(Extracted entries)

(* ===== verification/Uart.v ===== *)
(** * The serial line and kernel output: kernel/uart.c and kernel/printf.c

    The 16550 itself is outside the program: [tx_time] says how long it
    stays busy after a byte, [uart_sent] records what it was given. *)

From S2P Require Import Prelude Params Memory Kalloc Block State Sched.

Definition UART_TX_BUF_SIZE : Z := 32.

(** The control registers. *)
Definition RHR : Z := 0.
Definition THR : Z := 0.
Definition IER : Z := 1.
Definition IER_RX_ENABLE : Z := Z.shiftl 1 0.
Definition IER_TX_ENABLE : Z := Z.shiftl 1 1.
Definition FCR : Z := 2.
Definition FCR_FIFO_ENABLE : Z := Z.shiftl 1 0.
Definition FCR_FIFO_CLEAR : Z := Z.shiftl 3 1.
Definition LCR : Z := 3.
Definition LCR_EIGHT_BITS : Z := Z.shiftl 3 0.
Definition LCR_BAUD_LATCH : Z := Z.shiftl 1 7.

Definition uget {A} (f : uart -> A) : K A := getf uartL f.
Definition uset (f : uart -> uart) : K unit := setf uartL f.

(** A write to a control register. *)
Definition WriteReg (reg v : Z) : K unit :=
  uset (fun u => set_uart_conf (uart_conf u ++ [(reg, v)]) u).

Section uart.
Context `{Fuel, UartHw}.

(** [ReadReg(LSR) & LSR_TX_IDLE] *)
Definition tx_idle : K bool :=
  busy <- uget uart_busy ;;
  match busy with
  | O => ret true
  | S busy' => uset (set_uart_busy busy') ;; ret false
  end.

(** [WriteReg(THR, c)]; the register is eight bits wide. *)
Definition write_THR (c : Z) : K unit :=
  uset (fun u =>
    set_uart_busy (tx_time (length (uart_sent u)))
      (set_uart_sent (uart_sent u ++ [u8 c]) u)).

Definition uartinit : K unit :=
  WriteReg IER 0x00 ;;
  WriteReg LCR LCR_BAUD_LATCH ;;
  WriteReg 0 0x03 ;;
  WriteReg 1 0x00 ;;
  WriteReg LCR LCR_EIGHT_BITS ;;
  WriteReg FCR (Z.lor FCR_FIFO_ENABLE FCR_FIFO_CLEAR) ;;
  WriteReg IER (Z.lor IER_TX_ENABLE IER_RX_ENABLE) ;;
  initlock uart_lockL.

(** The ring holds at most [UART_TX_BUF_SIZE] bytes. *)
Definition uartstart : K unit :=
  loop (S (Z.to_nat UART_TX_BUF_SIZE)) (fun _ =>
    w <- uget uart_tx_w ;;
    r <- uget uart_tx_r ;;
    if w =? r then ret (inr tt)
    else
      idle <- tx_idle ;;
      if negb idle then ret (inr tt)
      else
        c <- uget (fun u => uart_tx_buf u !!! Z.to_nat (r mod UART_TX_BUF_SIZE)) ;;
        uset (set_uart_tx_r (u64 (r + 1))) ;;
        wakeup ChanUart ;;
        write_THR c ;;
        ret (inl tt)) tt.

Definition uartputc (c : Z) : K unit :=
  acquire uart_lockL ;;
  wait_while (uget (fun u => uart_tx_w u =? u64 (uart_tx_r u + UART_TX_BUF_SIZE)))
    ChanUart uart_lockL ;;
  uset (fun u =>
    set_uart_tx_buf (<[Z.to_nat (uart_tx_w u mod UART_TX_BUF_SIZE) := u8 c]>
      (uart_tx_buf u)) u) ;;
  uset (fun u => set_uart_tx_w (u64 (uart_tx_w u + 1)) u) ;;
  uartstart ;;
  release uart_lockL.

Definition uartputc_sync (c : Z) : K unit :=
  push_off ;;
  busy <- uget uart_busy ;;
  loop (S busy) (fun _ =>
    idle <- tx_idle ;;
    ret (if (idle : bool) then inr tt else inl tt)) tt ;;
  write_THR c ;;
  pop_off.

Definition uartgetc : K Z :=
  rx <- uget uart_rx ;;
  match rx with
  | c :: rx' => uset (set_uart_rx rx') ;; ret c
  | [] => ret (-1)
  end.

(** ** kernel/console.c: consputc *)

Definition BACKSPACE : Z := 0x100.

Definition consputc (c : Z) : K unit :=
  if c =? BACKSPACE then
    uartputc_sync 8 ;; uartputc_sync 32 ;; uartputc_sync 8
  else uartputc_sync c.

(** ** kernel/printf.c *)

Definition digits : list Z := bytes_of_string "0123456789abcdef".
Definition digit (x : Z) : Z := digits !!! Z.to_nat x.

(** The digits of [x], least significant first, as they go into [buf]. *)
Fixpoint int_digits (n : nat) (x base : Z) : list Z :=
  match n with
  | O => []
  | S n' =>
      digit (x mod base) ::
      (if x / base =? 0 then [] else int_digits n' (x / base) base)
  end.

(** [char buf[16]]: a 32-bit number has at most 32 digits in any base. *)
Definition printint (xx base : Z) (sign : bool) : K unit :=
  let neg := sign && (xx <? 0) in
  let x := if (neg : bool) then u32 (- xx) else u32 xx in
  let buf := int_digits 32 x base ++ (if (neg : bool) then [45] else []) in
  iter (rev buf) consputc.

Definition printptr (x : Z) : K unit :=
  consputc 48 ;; consputc 120 ;;
  loop 17 (fun '(i, x) =>
    if i <? 16 then
      consputc (digit (Z.shiftr x 60)) ;;
      ret (inl (i + 1, u64 (Z.shiftl x 4)))
    else ret (inr tt)) (0, x).

(** The variable arguments of [printf]. *)
Inductive parg := PInt (x : Z) | PPtr (x : Z) | PStr (s : option (list Z)).

Definition arg_int (ap : list parg) : Z :=
  match ap with PInt x :: _ => x | PPtr x :: _ => x | _ => 0 end.
Definition arg_str (ap : list parg) : list Z :=
  match ap with PStr (Some s) :: _ => cstring s | _ => bytes_of_string "(null)" end.

Fixpoint printf_loop (fmt : list Z) (ap : list parg) : K unit :=
  match fmt with
  | [] => ret tt
  | c :: fmt' =>
      if c =? 0 then ret tt
      else if negb (c =? 37) then consputc c ;; printf_loop fmt' ap
      else
        match fmt' with
        | [] => ret tt
        | c :: fmt'' =>
            if c =? 0 then ret tt
            else if c =? 100 then
              printint (i32 (arg_int ap)) 10 true ;; printf_loop fmt'' (tail ap)
            else if c =? 120 then
              printint (i32 (arg_int ap)) 16 true ;; printf_loop fmt'' (tail ap)
            else if c =? 112 then
              printptr (u64 (arg_int ap)) ;; printf_loop fmt'' (tail ap)
            else if c =? 115 then
              iter (arg_str ap) consputc ;; printf_loop fmt'' (tail ap)
            else if c =? 37 then consputc 37 ;; printf_loop fmt'' ap
            else consputc 37 ;; consputc c ;; printf_loop fmt'' ap
        end
  end.

Definition printf (fmt : string) (ap : list parg) : K unit :=
  locking <- getf prL pr_locking ;;
  when locking (acquire pr_lockL) ;;
  printf_loop (bytes_of_string fmt) ap ;;
  when locking (release pr_lockL).

Definition printfinit : K unit :=
  initlock pr_lockL ;;
  setf prL (set_pr_locking true).

(** ** kernel/proc.c: procdump *)

Definition state_name (st : procstate) : string :=
  match st with
  | UNUSED => "unused"
  | USED => "used"
  | SLEEPING => "sleep "
  | RUNNABLE => "runble"
  | RUNNING => "run   "
  | ZOMBIE => "zombie"
  end.

(** A newline, which a Rocq string literal cannot spell. *)
Definition nl : string := String (Ascii.ascii_of_N 10) EmptyString.

Definition procdump : K unit :=
  printf nl [] ;;
  iter proc_ids (fun p =>
    st <- pget p p_state ;;
    if bool_decide (st = UNUSED) then ret tt
    else
      pid <- pget p p_pid ;;
      name <- pget p p_name ;;
      printf "%d %s %s" [PInt pid; PStr (Some (bytes_of_string (state_name st)));
                         PStr (Some name)] ;;
      printf nl []).

End uart.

(End Extracted entries)

### Exercise
Once more, write out all the data above exactly as given.

### Output for this task
(* ===== verification/Uart.v ===== *)
(** * The serial line and kernel output: kernel/uart.c and kernel/printf.c

    The 16550 itself is outside the program: [tx_time] says how long it
    stays busy after a byte, [uart_sent] records what it was given. *)

From S2P Require Import Prelude Params Memory Kalloc Block State Sched.

Definition UART_TX_BUF_SIZE : Z := 32.

(** The control registers. *)
Definition RHR : Z := 0.
Definition THR : Z := 0.
Definition IER : Z := 1.
Definition IER_RX_ENABLE : Z := Z.shiftl 1 0.
Definition IER_TX_ENABLE : Z := Z.shiftl 1 1.
Definition FCR : Z := 2.
Definition FCR_FIFO_ENABLE : Z := Z.shiftl 1 0.
Definition FCR_FIFO_CLEAR : Z := Z.shiftl 3 1.
Definition LCR : Z := 3.
Definition LCR_EIGHT_BITS : Z := Z.shiftl 3 0.
Definition LCR_BAUD_LATCH : Z := Z.shiftl 1 7.

Definition uget {A} (f : uart -> A) : K A := getf uartL f.
Definition uset (f : uart -> uart) : K unit := setf uartL f.

(** A write to a control register. *)
Definition WriteReg (reg v : Z) : K unit :=
  uset (fun u => set_uart_conf (uart_conf u ++ [(reg, v)]) u).

Section uart.
Context `{Fuel, UartHw}.

(** [ReadReg(LSR) & LSR_TX_IDLE] *)
Definition tx_idle : K bool :=
  busy <- uget uart_busy ;;
  match busy with
  | O => ret true
  | S busy' => uset (set_uart_busy busy') ;; ret false
  end.

(** [WriteReg(THR, c)]; the register is eight bits wide. *)
Definition write_THR (c : Z) : K unit :=
  uset (fun u =>
    set_uart_busy (tx_time (length (uart_sent u)))
      (set_uart_sent (uart_sent u ++ [u8 c]) u)).

Definition uartinit : K unit :=
  WriteReg IER 0x00 ;;
  WriteReg LCR LCR_BAUD_LATCH ;;
  WriteReg 0 0x03 ;;
  WriteReg 1 0x00 ;;
  WriteReg LCR LCR_EIGHT_BITS ;;
  WriteReg FCR (Z.lor FCR_FIFO_ENABLE FCR_FIFO_CLEAR) ;;
  WriteReg IER (Z.lor IER_TX_ENABLE IER_RX_ENABLE) ;;
  initlock uart_lockL.

(** The ring holds at most [UART_TX_BUF_SIZE] bytes. *)
Definition uartstart : K unit :=
  loop (S (Z.to_nat UART_TX_BUF_SIZE)) (fun _ =>
    w <- uget uart_tx_w ;;
    r <- uget uart_tx_r ;;
    if w =? r then ret (inr tt)
    else
      idle <- tx_idle ;;
      if negb idle then ret (inr tt)
      else
        c <- uget (fun u => uart_tx_buf u !!! Z.to_nat (r mod UART_TX_BUF_SIZE)) ;;
        uset (set_uart_tx_r (u64 (r + 1))) ;;
        wakeup ChanUart ;;
        write_THR c ;;
        ret (inl tt)) tt.

Definition uartputc (c : Z) : K unit :=
  acquire uart_lockL ;;
  wait_while (uget (fun u => uart_tx_w u =? u64 (uart_tx_r u + UART_TX_BUF_SIZE)))
    ChanUart uart_lockL ;;
  uset (fun u =>
    set_uart_tx_buf (<[Z.to_nat (uart_tx_w u mod UART_TX_BUF_SIZE) := u8 c]>
      (uart_tx_buf u)) u) ;;
  uset (fun u => set_uart_tx_w (u64 (uart_tx_w u + 1)) u) ;;
  uartstart ;;
  release uart_lockL.

Definition uartputc_sync (c : Z) : K unit :=
  push_off ;;
  busy <- uget uart_busy ;;
  loop (S busy) (fun _ =>
    idle <- tx_idle ;;
    ret (if (idle : bool) then inr tt else inl tt)) tt ;;
  write_THR c ;;
  pop_off.

Definition uartgetc : K Z :=
  rx <- uget uart_rx ;;
  match rx with
  | c :: rx' => uset (set_uart_rx rx') ;; ret c
  | [] => ret (-1)
  end.

(** ** kernel/console.c: consputc *)

Definition BACKSPACE : Z := 0x100.

Definition consputc (c : Z) : K unit :=
  if c =? BACKSPACE then
    uartputc_sync 8 ;; uartputc_sync 32 ;; uartputc_sync 8
  else uartputc_sync c.

(** ** kernel/printf.c *)

Definition digits : list Z := bytes_of_string "0123456789abcdef".
Definition digit (x : Z) : Z := digits !!! Z.to_nat x.

(** The digits of [x], least significant first, as they go into [buf]. *)
Fixpoint int_digits (n : nat) (x base : Z) : list Z :=
  match n with
  | O => []
  | S n' =>
      digit (x mod base) ::
      (if x / base =? 0 then [] else int_digits n' (x / base) base)
  end.

(** [char buf[16]]: a 32-bit number has at most 32 digits in any base. *)
Definition printint (xx base : Z) (sign : bool) : K unit :=
  let neg := sign && (xx <? 0) in
  let x := if (neg : bool) then u32 (- xx) else u32 xx in
  let buf := int_digits 32 x base ++ (if (neg : bool) then [45] else []) in
  iter (rev buf) consputc.

Definition printptr (x : Z) : K unit :=
  consputc 48 ;; consputc 120 ;;
  loop 17 (fun '(i, x) =>
    if i <? 16 then
      consputc (digit (Z.shiftr x 60)) ;;
      ret (inl (i + 1, u64 (Z.shiftl x 4)))
    else ret (inr tt)) (0, x).

(** The variable arguments of [printf]. *)
Inductive parg := PInt (x : Z) | PPtr (x : Z) | PStr (s : option (list Z)).

Definition arg_int (ap : list parg) : Z :=
  match ap with PInt x :: _ => x | PPtr x :: _ => x | _ => 0 end.
Definition arg_str (ap : list parg) : list Z :=
  match ap with PStr (Some s) :: _ => cstring s | _ => bytes_of_string "(null)" end.

Fixpoint printf_loop (fmt : list Z) (ap : list parg) : K unit :=
  match fmt with
  | [] => ret tt
  | c :: fmt' =>
      if c =? 0 then ret tt
      else if negb (c =? 37) then consputc c ;; printf_loop fmt' ap
      else
        match fmt' with
        | [] => ret tt
        | c :: fmt'' =>
            if c =? 0 then ret tt
            else if c =? 100 then
              printint (i32 (arg_int ap)) 10 true ;; printf_loop fmt'' (tail ap)
            else if c =? 120 then
              printint (i32 (arg_int ap)) 16 true ;; printf_loop fmt'' (tail ap)
            else if c =? 112 then
              printptr (u64 (arg_int ap)) ;; printf_loop fmt'' (tail ap)
            else if c =? 115 then
              iter (arg_str ap) consputc ;; printf_loop fmt'' (tail ap)
            else if c =? 37 then consputc 37 ;; printf_loop fmt'' ap
            else consputc 37 ;; consputc c ;; printf_loop fmt'' ap
        end
  end.

Definition printf (fmt : string) (ap : list parg) : K unit :=
  locking <- getf prL pr_locking ;;
  when locking (acquire pr_lockL) ;;
  printf_loop (bytes_of_string fmt) ap ;;
  when locking (release pr_lockL).

Definition printfinit : K unit :=
  initlock pr_lockL ;;
  setf prL (set_pr_locking true).

(** ** kernel/proc.c: procdump *)

Definition state_name (st : procstate) : string :=
  match st with
  | UNUSED => "unused"
  | USED => "used"
  | SLEEPING => "sleep "
  | RUNNABLE => "runble"
  | RUNNING => "run   "
  | ZOMBIE => "zombie"
  end.

(** A newline, which a Rocq string literal cannot spell. *)
Definition nl : string := String (Ascii.ascii_of_N 10) EmptyString.

Definition procdump : K unit :=
  printf nl [] ;;
  iter proc_ids (fun p =>
    st <- pget p p_state ;;
    if bool_decide (st = UNUSED) then ret tt
    else
      pid <- pget p p_pid ;;
      name <- pget p p_name ;;
      printf "%d %s %s" [PInt pid; PStr (Some (bytes_of_string (state_name st)));
                         PStr (Some name)] ;;
      printf nl []).

End uart.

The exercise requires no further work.